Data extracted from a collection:
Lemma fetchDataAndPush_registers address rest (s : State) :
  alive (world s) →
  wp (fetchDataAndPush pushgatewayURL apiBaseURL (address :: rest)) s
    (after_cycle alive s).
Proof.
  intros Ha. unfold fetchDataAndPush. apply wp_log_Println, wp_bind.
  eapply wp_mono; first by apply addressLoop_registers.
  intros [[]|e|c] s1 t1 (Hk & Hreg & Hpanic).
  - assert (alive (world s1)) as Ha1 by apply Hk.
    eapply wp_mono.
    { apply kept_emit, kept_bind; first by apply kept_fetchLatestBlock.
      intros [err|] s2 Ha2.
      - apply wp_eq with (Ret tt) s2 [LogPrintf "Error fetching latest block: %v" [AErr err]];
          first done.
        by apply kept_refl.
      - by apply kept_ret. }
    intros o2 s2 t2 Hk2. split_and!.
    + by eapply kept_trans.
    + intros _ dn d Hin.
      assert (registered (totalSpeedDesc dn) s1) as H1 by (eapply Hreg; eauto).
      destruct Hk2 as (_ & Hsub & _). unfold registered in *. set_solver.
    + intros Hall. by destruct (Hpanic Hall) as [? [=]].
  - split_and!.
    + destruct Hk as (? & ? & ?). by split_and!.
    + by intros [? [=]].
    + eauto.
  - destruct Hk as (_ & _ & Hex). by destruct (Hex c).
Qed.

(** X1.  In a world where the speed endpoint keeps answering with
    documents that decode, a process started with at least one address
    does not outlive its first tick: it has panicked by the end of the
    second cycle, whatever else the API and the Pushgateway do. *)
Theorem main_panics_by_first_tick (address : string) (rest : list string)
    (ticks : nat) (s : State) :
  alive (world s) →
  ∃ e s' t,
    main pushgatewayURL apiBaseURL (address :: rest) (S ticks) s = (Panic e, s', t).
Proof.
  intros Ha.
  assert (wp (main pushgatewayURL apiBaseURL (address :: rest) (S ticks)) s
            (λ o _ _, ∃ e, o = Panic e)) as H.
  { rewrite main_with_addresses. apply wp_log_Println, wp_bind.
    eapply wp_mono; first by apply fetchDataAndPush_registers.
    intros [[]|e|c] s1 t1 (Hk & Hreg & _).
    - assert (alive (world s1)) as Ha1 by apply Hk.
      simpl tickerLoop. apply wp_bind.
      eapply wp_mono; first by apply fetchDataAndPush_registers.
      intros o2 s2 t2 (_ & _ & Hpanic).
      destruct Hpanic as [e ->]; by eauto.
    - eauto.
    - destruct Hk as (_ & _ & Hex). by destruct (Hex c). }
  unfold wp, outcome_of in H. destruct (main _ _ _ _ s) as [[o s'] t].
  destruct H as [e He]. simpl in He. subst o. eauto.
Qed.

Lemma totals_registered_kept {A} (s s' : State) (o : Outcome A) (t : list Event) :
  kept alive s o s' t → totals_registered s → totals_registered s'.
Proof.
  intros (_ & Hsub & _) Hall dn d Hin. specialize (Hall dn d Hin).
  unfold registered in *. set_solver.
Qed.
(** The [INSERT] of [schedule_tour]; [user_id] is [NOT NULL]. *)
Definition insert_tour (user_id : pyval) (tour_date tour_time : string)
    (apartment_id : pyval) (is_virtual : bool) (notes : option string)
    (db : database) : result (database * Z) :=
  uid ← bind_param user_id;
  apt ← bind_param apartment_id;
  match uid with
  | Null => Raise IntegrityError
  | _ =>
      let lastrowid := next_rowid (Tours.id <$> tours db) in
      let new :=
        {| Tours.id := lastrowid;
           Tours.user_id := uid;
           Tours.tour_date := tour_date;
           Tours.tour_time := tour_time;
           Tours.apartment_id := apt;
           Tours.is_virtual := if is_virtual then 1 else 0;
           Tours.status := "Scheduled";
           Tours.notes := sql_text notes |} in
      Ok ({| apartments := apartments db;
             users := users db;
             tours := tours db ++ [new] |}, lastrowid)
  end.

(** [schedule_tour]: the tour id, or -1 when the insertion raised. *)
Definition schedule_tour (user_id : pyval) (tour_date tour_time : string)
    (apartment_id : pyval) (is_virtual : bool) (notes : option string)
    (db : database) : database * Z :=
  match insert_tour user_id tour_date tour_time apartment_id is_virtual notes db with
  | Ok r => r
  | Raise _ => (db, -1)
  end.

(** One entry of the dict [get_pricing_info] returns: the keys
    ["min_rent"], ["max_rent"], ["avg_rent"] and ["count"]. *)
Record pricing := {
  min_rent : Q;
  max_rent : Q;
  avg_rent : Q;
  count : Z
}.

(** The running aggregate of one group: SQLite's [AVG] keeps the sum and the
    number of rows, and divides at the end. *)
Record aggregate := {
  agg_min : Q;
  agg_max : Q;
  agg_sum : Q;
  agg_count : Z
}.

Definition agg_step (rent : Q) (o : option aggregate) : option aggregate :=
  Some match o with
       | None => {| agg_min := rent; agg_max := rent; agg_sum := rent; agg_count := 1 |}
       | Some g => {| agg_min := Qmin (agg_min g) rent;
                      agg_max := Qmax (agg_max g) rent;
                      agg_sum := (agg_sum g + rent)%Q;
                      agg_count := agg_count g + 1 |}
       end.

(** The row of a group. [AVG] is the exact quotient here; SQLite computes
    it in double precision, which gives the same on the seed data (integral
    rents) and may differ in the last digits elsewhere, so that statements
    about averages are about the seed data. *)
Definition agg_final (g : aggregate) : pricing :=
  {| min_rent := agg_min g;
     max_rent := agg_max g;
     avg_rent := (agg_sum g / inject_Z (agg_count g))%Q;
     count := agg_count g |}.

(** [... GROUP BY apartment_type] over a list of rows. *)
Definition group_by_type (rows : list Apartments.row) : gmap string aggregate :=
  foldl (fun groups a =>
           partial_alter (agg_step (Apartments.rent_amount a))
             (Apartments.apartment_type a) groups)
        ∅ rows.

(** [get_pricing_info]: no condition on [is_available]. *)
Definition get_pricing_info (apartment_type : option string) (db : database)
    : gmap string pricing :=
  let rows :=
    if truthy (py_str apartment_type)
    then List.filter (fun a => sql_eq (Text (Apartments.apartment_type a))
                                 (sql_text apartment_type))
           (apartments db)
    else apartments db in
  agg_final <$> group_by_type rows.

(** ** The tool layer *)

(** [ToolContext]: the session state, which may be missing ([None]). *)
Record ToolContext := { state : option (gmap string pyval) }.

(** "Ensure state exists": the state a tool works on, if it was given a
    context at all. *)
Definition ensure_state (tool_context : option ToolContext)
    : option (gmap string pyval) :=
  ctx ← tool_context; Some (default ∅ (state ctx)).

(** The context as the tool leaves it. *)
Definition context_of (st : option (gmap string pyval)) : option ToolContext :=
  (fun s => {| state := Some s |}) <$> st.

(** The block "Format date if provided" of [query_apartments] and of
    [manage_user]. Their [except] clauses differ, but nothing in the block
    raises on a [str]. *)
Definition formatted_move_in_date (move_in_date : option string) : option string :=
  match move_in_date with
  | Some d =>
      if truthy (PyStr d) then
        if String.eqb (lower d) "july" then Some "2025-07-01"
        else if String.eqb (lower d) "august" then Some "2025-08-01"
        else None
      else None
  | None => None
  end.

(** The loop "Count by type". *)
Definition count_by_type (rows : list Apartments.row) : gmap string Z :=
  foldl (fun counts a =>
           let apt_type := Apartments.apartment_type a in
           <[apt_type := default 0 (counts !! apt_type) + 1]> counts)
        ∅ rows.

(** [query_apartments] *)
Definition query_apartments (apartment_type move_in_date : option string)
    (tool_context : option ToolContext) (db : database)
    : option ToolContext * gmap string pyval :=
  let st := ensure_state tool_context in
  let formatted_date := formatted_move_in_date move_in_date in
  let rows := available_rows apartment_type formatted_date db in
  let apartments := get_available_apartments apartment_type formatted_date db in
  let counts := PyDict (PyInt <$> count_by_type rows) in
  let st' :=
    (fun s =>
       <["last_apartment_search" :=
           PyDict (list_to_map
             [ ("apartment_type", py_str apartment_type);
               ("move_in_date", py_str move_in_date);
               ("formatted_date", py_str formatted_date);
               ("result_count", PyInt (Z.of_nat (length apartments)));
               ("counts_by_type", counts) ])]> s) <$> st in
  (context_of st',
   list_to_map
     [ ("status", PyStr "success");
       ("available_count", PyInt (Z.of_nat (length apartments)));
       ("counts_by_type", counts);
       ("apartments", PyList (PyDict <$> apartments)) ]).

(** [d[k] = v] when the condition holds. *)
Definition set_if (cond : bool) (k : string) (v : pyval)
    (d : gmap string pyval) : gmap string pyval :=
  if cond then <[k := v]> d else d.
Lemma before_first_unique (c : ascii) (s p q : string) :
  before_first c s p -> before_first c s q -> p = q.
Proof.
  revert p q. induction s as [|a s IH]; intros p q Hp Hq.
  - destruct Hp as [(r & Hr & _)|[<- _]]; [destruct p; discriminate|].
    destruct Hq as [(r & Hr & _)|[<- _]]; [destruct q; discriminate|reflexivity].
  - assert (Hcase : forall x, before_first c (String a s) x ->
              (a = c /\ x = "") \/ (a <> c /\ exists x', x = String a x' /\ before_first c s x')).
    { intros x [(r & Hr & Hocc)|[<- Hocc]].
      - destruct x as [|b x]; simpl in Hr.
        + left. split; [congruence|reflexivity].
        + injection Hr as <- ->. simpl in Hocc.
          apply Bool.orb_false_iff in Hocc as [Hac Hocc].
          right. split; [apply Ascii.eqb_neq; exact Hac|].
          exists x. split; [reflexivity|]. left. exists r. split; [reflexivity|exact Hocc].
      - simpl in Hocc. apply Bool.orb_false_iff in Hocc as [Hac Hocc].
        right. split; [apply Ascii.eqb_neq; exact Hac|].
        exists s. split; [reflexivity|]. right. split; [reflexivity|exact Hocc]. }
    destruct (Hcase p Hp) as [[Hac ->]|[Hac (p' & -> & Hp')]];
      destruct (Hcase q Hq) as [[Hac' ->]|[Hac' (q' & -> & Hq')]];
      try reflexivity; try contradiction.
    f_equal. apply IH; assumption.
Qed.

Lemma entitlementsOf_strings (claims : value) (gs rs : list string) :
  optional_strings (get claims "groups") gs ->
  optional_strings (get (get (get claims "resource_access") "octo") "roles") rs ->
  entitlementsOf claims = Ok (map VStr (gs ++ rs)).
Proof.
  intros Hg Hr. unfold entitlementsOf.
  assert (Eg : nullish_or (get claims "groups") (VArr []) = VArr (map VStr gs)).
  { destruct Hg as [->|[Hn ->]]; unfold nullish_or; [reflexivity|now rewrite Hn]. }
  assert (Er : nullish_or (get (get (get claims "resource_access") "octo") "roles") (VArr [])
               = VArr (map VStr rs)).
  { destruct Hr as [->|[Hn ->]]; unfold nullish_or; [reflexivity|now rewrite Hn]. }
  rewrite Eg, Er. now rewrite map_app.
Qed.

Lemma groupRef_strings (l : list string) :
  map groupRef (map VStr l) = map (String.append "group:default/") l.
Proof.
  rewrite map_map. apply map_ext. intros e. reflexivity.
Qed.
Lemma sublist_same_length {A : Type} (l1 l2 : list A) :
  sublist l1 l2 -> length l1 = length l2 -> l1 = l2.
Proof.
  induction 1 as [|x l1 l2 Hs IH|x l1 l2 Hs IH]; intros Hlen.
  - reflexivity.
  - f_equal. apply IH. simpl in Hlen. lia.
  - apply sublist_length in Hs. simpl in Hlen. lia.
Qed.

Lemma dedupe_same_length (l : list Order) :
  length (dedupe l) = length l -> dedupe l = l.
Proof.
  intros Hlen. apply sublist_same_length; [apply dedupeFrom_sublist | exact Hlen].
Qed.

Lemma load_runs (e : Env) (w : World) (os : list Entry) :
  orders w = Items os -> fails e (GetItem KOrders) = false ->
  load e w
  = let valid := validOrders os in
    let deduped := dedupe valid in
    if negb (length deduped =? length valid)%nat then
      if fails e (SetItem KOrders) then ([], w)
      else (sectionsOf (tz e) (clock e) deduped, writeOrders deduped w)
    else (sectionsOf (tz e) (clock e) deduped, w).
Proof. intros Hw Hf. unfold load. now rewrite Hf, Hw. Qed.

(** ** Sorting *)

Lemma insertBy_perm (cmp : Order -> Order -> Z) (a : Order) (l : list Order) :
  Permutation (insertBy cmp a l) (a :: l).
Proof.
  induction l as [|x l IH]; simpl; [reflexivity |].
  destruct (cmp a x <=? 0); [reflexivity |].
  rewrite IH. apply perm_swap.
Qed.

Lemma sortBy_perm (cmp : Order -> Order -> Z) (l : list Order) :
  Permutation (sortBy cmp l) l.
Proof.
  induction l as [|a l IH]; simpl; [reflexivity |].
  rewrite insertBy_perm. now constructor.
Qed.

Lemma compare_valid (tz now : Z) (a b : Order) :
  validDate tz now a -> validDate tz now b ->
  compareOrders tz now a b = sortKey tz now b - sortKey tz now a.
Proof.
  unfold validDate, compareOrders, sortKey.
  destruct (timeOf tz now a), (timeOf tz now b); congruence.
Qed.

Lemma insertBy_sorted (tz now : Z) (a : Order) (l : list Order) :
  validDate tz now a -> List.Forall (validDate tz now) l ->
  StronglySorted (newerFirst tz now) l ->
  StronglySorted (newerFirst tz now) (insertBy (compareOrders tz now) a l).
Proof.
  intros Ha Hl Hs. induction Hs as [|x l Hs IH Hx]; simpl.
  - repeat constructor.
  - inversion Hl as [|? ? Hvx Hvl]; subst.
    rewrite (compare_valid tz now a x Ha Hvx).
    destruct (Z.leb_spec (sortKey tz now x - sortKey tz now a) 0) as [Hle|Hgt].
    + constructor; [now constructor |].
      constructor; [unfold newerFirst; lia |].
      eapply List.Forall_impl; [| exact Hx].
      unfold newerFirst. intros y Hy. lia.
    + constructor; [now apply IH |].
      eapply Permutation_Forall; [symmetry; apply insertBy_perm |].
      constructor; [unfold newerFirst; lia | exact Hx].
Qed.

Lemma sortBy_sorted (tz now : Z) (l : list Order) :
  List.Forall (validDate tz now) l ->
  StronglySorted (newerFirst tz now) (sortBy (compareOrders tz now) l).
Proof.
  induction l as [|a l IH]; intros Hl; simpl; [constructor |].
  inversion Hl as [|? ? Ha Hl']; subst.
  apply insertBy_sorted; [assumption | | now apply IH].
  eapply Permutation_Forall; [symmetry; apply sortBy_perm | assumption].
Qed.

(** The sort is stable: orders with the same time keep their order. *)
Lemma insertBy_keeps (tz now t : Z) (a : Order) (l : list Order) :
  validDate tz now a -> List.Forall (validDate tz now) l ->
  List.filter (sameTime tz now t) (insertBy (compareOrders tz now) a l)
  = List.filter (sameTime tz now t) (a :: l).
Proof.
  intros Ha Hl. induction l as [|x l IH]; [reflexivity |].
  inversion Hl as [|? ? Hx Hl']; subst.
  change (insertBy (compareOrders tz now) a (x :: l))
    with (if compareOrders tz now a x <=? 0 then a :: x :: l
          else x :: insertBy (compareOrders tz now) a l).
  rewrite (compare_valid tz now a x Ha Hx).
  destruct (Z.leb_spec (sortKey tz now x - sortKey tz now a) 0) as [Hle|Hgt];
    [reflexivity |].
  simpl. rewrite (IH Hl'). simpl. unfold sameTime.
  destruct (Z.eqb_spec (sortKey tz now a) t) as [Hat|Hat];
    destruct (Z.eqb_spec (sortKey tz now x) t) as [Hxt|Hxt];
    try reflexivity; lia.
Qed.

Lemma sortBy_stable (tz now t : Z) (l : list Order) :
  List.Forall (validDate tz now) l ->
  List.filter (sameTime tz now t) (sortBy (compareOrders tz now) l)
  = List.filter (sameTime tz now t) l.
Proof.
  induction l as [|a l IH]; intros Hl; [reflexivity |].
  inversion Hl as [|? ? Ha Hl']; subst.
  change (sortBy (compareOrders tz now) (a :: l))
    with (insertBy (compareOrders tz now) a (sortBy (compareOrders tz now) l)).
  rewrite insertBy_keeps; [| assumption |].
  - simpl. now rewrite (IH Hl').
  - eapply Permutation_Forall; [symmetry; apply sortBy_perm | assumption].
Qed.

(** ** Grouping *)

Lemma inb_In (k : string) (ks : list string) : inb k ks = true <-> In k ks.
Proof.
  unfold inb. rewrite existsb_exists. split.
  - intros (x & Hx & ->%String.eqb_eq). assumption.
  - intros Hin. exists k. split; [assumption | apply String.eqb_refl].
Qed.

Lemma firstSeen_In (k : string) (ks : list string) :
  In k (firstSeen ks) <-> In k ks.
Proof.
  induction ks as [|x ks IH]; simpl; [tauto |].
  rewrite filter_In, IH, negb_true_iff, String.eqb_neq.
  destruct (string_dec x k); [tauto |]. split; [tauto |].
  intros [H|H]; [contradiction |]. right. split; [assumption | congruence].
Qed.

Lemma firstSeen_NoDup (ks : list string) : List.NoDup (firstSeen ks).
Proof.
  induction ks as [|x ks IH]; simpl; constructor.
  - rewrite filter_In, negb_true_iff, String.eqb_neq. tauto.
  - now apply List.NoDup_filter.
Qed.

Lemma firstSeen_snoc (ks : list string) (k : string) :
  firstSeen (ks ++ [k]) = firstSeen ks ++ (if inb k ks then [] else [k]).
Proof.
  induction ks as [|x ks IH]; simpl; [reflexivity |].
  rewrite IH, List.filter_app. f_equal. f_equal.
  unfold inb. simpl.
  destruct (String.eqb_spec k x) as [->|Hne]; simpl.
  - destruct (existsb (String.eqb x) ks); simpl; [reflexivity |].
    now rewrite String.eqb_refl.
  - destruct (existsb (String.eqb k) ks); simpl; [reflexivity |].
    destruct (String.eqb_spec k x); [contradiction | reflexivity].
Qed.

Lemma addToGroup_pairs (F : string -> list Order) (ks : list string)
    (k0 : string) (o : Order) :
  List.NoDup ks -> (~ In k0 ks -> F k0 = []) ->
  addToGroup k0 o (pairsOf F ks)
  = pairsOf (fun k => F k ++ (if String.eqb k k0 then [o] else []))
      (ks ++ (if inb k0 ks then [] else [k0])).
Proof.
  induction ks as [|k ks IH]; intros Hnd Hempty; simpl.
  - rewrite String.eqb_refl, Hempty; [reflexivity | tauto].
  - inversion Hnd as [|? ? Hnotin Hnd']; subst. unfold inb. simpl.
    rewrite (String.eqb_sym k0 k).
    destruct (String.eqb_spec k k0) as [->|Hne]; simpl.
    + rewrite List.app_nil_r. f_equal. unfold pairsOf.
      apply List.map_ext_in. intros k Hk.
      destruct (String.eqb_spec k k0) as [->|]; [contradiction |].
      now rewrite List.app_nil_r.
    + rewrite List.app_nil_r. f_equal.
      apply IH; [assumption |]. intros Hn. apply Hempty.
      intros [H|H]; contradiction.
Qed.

ASSIGNED TASK: The line with "intros [[]|e|c] s1 t1 (Hk & Hreg & Hpanic)." marks the end; reproduce exactly every line from the start of the entries up to it, that line included.

YOUR RESPONSE:
Lemma fetchDataAndPush_registers address rest (s : State) :
  alive (world s) →
  wp (fetchDataAndPush pushgatewayURL apiBaseURL (address :: rest)) s
    (after_cycle alive s).
Proof.
  intros Ha. unfold fetchDataAndPush. apply wp_log_Println, wp_bind.
  eapply wp_mono; first by apply addressLoop_registers.
  intros [[]|e|c] s1 t1 (Hk & Hreg & Hpanic).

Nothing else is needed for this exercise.